◆ TASK GOAL ◆
Give an exact reproduction of all the lines in the listing.

◆ INFORMATION GIVEN ◆
§

(* ===== verification/Vmm.v ===== *)
(** The virtual memory manager for PAE paging (src/arch/x86/vmm.c, src/mm/vmm.c) on the
    contents of physical memory: page tables are pages whose words are entries, and the
    recursive mapping is the walk the processor does.  An access that faults in the
    kernel is [Ub].  The page allocator enters through [FrameAlloc]; the section under
    [vmm_lock] is one step, and invalidations of the TLB have no effect on the model.

    [user_store] is the store instruction of a user process with the page faults it
    causes (src/arch/x86/idt.c), [copy_to_user] the store of the kernel for a process
    (src/arch/x86/uaccess.c).  [v_wp] is the bit of CR0 that makes read-only pages
    read-only for the kernel too. *)

From S2P Require Import Prelude Frames.

Definition VMM_FLAG_PRESENT : Z := 1.
Definition VMM_FLAG_RW : Z := 2.
Definition VMM_FLAG_USER : Z := 4.
Definition VMM_FLAG_PWT : Z := 8.
Definition VMM_FLAG_PCD : Z := 16.
Definition VMM_FLAG_COW : Z := 512.
Definition VMM_FLAG_NX : Z := 1024.

Definition X86_PTE_PRESENT : Z := 1.
Definition X86_PTE_RW : Z := 2.
Definition X86_PTE_USER : Z := 4.
Definition X86_PTE_PWT : Z := 8.
Definition X86_PTE_PCD : Z := 16.
Definition X86_PTE_COW : Z := 512.
Definition X86_PTE_NX : Z := 9223372036854775808.

Definition PAE_USER_PDPT_MAX : Z := 3.

(** [e & bit] as a condition *)
Definition has (e bit : Z) : bool := negb (Z.land e bit =? 0).

Definition pae_pdpt_index (va : Z) : Z := Z.land (Z.shiftr va 30) 3.
Definition pae_pd_index (va : Z) : Z := Z.land (Z.shiftr va 21) 511.
Definition pae_pt_index (va : Z) : Z := Z.land (Z.shiftr va 12) 511.

(** The frame of an entry, as the code takes it and as the processor does. *)
Definition entry_frame (e : Z) : Z := Z.land e 4294963200.
Definition hw_frame (e : Z) : Z := Z.land e 4503599627366400.

(** A page of physical memory: 512 words of 64 bits. *)
Notation page := (array Z) (only parsing).
Definition zero_page : page := arr_new 512 0.

(** A byte of a page. *)
Definition page_byte (p : page) (off : Z) : res Z :=
  w ← arr_get p (off / 8); mret (Z.land (Z.shiftr w (8 * (off mod 8))) 255).
Definition page_set_byte (p : page) (off b : Z) : res page :=
  w ← arr_get p (off / 8);
  let sh := 8 * (off mod 8) in
  arr_set p (off / 8) (Z.lor (Z.ldiff w (Z.shiftl 255 sh)) (Z.shiftl b sh)).

(** [for (i = lo; i < lo + n; i++)] *)
Fixpoint for_z {A} (n : nat) (i : Z) (body : Z -> A -> res A) (a : A) : res A :=
  match n with
  | O => mret a
  | Datatypes.S n => a ← body i a; for_z n (i + 1) body a
  end.

Section vmm.
Context {S : Type} {FA : FrameAlloc S}.

(** The allocator, physical memory by page address, and the registers and variables:
    CR3, CR0.WP, [g_kernel_as], [g_nxe_enabled]. *)
Record vm : Type := Vm {
  v_alloc : S;
  v_mem : gmap Z page;
  v_cr3 : Z;
  v_wp : bool;
  v_kernel_as : Z;
  v_nxe : bool
}.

§

◆ RESPONSE ◆
(* ===== verification/Vmm.v ===== *)
(** The virtual memory manager for PAE paging (src/arch/x86/vmm.c, src/mm/vmm.c) on the
    contents of physical memory: page tables are pages whose words are entries, and the
    recursive mapping is the walk the processor does.  An access that faults in the
    kernel is [Ub].  The page allocator enters through [FrameAlloc]; the section under
    [vmm_lock] is one step, and invalidations of the TLB have no effect on the model.

    [user_store] is the store instruction of a user process with the page faults it
    causes (src/arch/x86/idt.c), [copy_to_user] the store of the kernel for a process
    (src/arch/x86/uaccess.c).  [v_wp] is the bit of CR0 that makes read-only pages
    read-only for the kernel too. *)

From S2P Require Import Prelude Frames.

Definition VMM_FLAG_PRESENT : Z := 1.
Definition VMM_FLAG_RW : Z := 2.
Definition VMM_FLAG_USER : Z := 4.
Definition VMM_FLAG_PWT : Z := 8.
Definition VMM_FLAG_PCD : Z := 16.
Definition VMM_FLAG_COW : Z := 512.
Definition VMM_FLAG_NX : Z := 1024.

Definition X86_PTE_PRESENT : Z := 1.
Definition X86_PTE_RW : Z := 2.
Definition X86_PTE_USER : Z := 4.
Definition X86_PTE_PWT : Z := 8.
Definition X86_PTE_PCD : Z := 16.
Definition X86_PTE_COW : Z := 512.
Definition X86_PTE_NX : Z := 9223372036854775808.

Definition PAE_USER_PDPT_MAX : Z := 3.

(** [e & bit] as a condition *)
Definition has (e bit : Z) : bool := negb (Z.land e bit =? 0).

Definition pae_pdpt_index (va : Z) : Z := Z.land (Z.shiftr va 30) 3.
Definition pae_pd_index (va : Z) : Z := Z.land (Z.shiftr va 21) 511.
Definition pae_pt_index (va : Z) : Z := Z.land (Z.shiftr va 12) 511.

(** The frame of an entry, as the code takes it and as the processor does. *)
Definition entry_frame (e : Z) : Z := Z.land e 4294963200.
Definition hw_frame (e : Z) : Z := Z.land e 4503599627366400.

(** A page of physical memory: 512 words of 64 bits. *)
Notation page := (array Z) (only parsing).
Definition zero_page : page := arr_new 512 0.

(** A byte of a page. *)
Definition page_byte (p : page) (off : Z) : res Z :=
  w ← arr_get p (off / 8); mret (Z.land (Z.shiftr w (8 * (off mod 8))) 255).
Definition page_set_byte (p : page) (off b : Z) : res page :=
  w ← arr_get p (off / 8);
  let sh := 8 * (off mod 8) in
  arr_set p (off / 8) (Z.lor (Z.ldiff w (Z.shiftl 255 sh)) (Z.shiftl b sh)).

(** [for (i = lo; i < lo + n; i++)] *)
Fixpoint for_z {A} (n : nat) (i : Z) (body : Z -> A -> res A) (a : A) : res A :=
  match n with
  | O => mret a
  | Datatypes.S n => a ← body i a; for_z n (i + 1) body a
  end.

Section vmm.
Context {S : Type} {FA : FrameAlloc S}.

(** The allocator, physical memory by page address, and the registers and variables:
    CR3, CR0.WP, [g_kernel_as], [g_nxe_enabled]. *)
Record vm : Type := Vm {
  v_alloc : S;
  v_mem : gmap Z page;
  v_cr3 : Z;
  v_wp : bool;
  v_kernel_as : Z;
  v_nxe : bool
}.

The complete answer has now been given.